İlk Çocuklar Neden Daha Duygusaldır?
- 27-11-2013
- KATEGORİ Mehmet Emin Karabacak
- YAZAR Tuğba Akbey İnan
Anne babalar genel olarak ilk çocuklarının diğer çocuklara göre içine kapanık oldukları ve kendilerini fazla ifade edemediklerinden yakınırlar.
Çocuklarının bu halinden memnun olmayan anne babalar, leb demeden leblebiyi anlayan; sıkılgan olmayan, derdini anlatabilen ve en önemlisi kendini ifade edebilen bir çocuk olmalarını isterler.
İlk çocuklar kardeşlerine nazaran genelde daha duygusal, daha çekingen iken; mizaç ve huy olarak da kardeşlerinden farklılıklar gösterirler.
İlk çocuklara nazaran sonraki çocuklar daha girişken, ortam ve çevreye daha çabuk uyum sağlarlar. Ayrıca duygusallıktan öte akılcı, risk alabilecek kadar kendine güvenen ve arkadaş ortamına çabuk ayak uydurabilen kişilerdir.
İlk çocuklarıyla ilgili sıkıntılarını dile getiren anne babalara hamilelik dönemleri ve çocuklarını büyütme şeklini düşünmelerini isterim.
Yeni evlisiniz ve evliliğin ne olduğunu anlamadan çevrenizin sizden çocuk beklediğini fark edersiniz. Sizden hayırlı bir haber adı altında çocuk beklediklerini ve bu haber gecikince de farklı yorumlara sebep olduklarını görmeye başlarsınız. Bu beklentiler de sizi ister istemez olumsuz etkiler.
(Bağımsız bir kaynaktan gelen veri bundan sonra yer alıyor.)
(** * Rotterdam Traffic Predictor: the decision logic of [app.py]

    The dashboard script has three pieces of logic of its own: the fixed
    threshold classifier [get_traffic_status], the two categorical encodings
    (the [day_mapping] dictionary and the fitted label encoder [le_det]) and
    the prediction pipeline run on a button press (clipping, classification
    and the formatting of the score cards).  They are embedded here and the
    properties the specification states about them are proved.

    Numbers.  The predictors hand back finite binary64 values and the clipping
    step may replace them by the integer [0].  Every such value is a rational
    number, the comparisons the script performs on them are the exact
    comparisons of the rationals, and the thresholds 5, 15, 20 and 100 are
    exactly representable.  The readings are therefore modelled as [Q], which
    keeps every definition executable.  Not-a-number and the infinities are
    outside this model. *)

From Stdlib Require Import QArith Qround Qabs ZArith String Ascii List Lia Lqa.
From Stdlib Require Import DecimalString Qminmax.
From stdpp Require Import base option list strings gmap.

Local Open Scope string_scope.

(** ** Comparisons on readings *)

Module Num.

(** Python's [x < y] and [x <= y] on two finite numbers. *)
Definition ltb (x y : Q) : bool :=
  match Qcompare x y with Lt => true | _ => false end.

Definition leb (x y : Q) : bool :=
  match Qcompare x y with Gt => false | _ => true end.

End Num.

(** ** The status classifier *)

(** The two local variables [status] and [color] of [get_traffic_status]. *)
Record locals := Locals { status : string; color : string }.

(** [status = "Unknown"; color = "grey"] *)
Definition init_locals : locals := Locals "Unknown" "grey".

(** The [if / elif / else] on the occupancy.  The chained comparison
    [5 <= occupancy <= 15] is Python's [5 <= occupancy and occupancy <= 15]. *)
Definition base_rules (occupancy : Q) (st : locals) : locals :=
  if Num.ltb occupancy 5 then Locals "LANCAR 🟢" "green"
  else if Num.leb 5 occupancy && Num.leb occupancy 15
       then Locals "PADAT MERAYAP 🟠" "orange"
       else Locals "MACET 🔴" "red".

(** The second [if], which has no [else]: the locals are kept otherwise. *)
Definition override (flow occupancy : Q) (st : locals) : locals :=
  if Num.ltb flow 100 && Num.ltb 20 occupancy
  then Locals "MACET TOTAL (GRIDLOCK) ⚫" "black"
  else st.

Definition get_traffic_status (flow occupancy : Q) : string * string :=
  let st := init_locals in
  let st := base_rules occupancy st in
  let st := override flow occupancy st in
  (status st, color st).

(** The tiers of the specification and the label and colour each one stands
    for in the script. *)
Inductive TrafficStatus := FreeFlow | Congested | Jammed | GridlockTotal.

Definition tier_label (t : TrafficStatus) : string :=
  match t with
  | FreeFlow => "LANCAR 🟢"
  | Congested => "PADAT MERAYAP 🟠"
  | Jammed => "MACET 🔴"
  | GridlockTotal => "MACET TOTAL (GRIDLOCK) ⚫"
  end.

Definition tier_color (t : TrafficStatus) : string :=
  match t with
  | FreeFlow => "green"
  | Congested => "orange"
  | Jammed => "red"
  | GridlockTotal => "black"
  end.

Definition all_tiers : list TrafficStatus :=
  [FreeFlow; Congested; Jammed; GridlockTotal].

(** The pair a tier stands for. *)
Definition tier_pair (t : TrafficStatus) : string * string :=
  (tier_label t, tier_color t).

(** The binary64 number the literal [20.01] denotes. *)
Definition float_20_01 : Q := 5632314283980227 # 281474976710656.

(** The tier a returned pair denotes: the one whose label is its first
    component. *)
Definition returns_tier (r : string * string) (t : TrafficStatus) : Prop :=
  fst r = tier_label t.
Yeni bir ortama gelin gelmişsinizdir. Yeni insanlar ve yeni çevreye uyum derken çocuğunuza hamile kaldığınızı fark ediyorsunuz.
Sosyal çevreye uyumla birlikte ilk defa bir hamilelik dönemi yaşıyorsunuz. Hamileliğin sıkıntısı yanında çevrenin hamilelikle ilgili “Bizim zamanımızda, biz hamile iken …” diye başlayan tavsiye, öneri, kaygı ve yakınma adı altındaki psikolojik baskı, anne adayının ruh halini olumsuz etkiler.
Bunun yanında anne adayının psikolojik yalnızlığı, duygusallığı, çocuğun cinsiyeti hakkında beklentileri, çocuğuma iyi bir anne olabilecek miyim, ona iyi bakabilecek miyim tarzındaki düşünceleri kendisini strese sokar. Bunun sonucu olarak bu tür kaygılar ister istemez anne kadar karnındaki çocuğu da etkiler.
Burada anneye özellikle şu soruyu soruyorum. “İlk çocuğunuzun hamilelik dönemi ile diğer çocuğunuzun hamilelik dönemleri aynı mıydı?”
Annenin cevabı ise genellikle: “O zamanlar hem tecrübesizdim hem de pek bir şey bilmiyordum.” olur.
Düşünmeye devam ediyoruz. Çocuk doğdu ve çocuğunuzu büyütmeye çalışırken etraftan da müdahaleler başlar. Çevrenizden de doğrudan ya da dolaylı olarak akıl ve fetva vermeler başlanır. Çocuk büyütme ve çocuk eğitimi konusunda acemiliğiniz ve kaygılarınızla birlikte evdeki büyüklerin de çocuğa karışmasından, çocuk eğitiminde yalnız olmadığınızı ve gönlünüze göre çocuk yetiştiremeyeceğinizi anlarsınız.
Bütün bunlara rağmen iyi bir anne olmak adına, çocuğun üstüne fazla düşmeye başlarsınız. Ağlamasın diye maması acıkmadan verilir, üşümesin diye üzeri bastırılır, düşer diye koşmasına izin verilmez, kendisiyle oynayacak kardeş ve arkadaşı olmayan çocuğun önüne oyuncaklar doldurulur. Kısacası onun adına onun yapacakları hem düşünülür hem de fazlasıyla yapılır.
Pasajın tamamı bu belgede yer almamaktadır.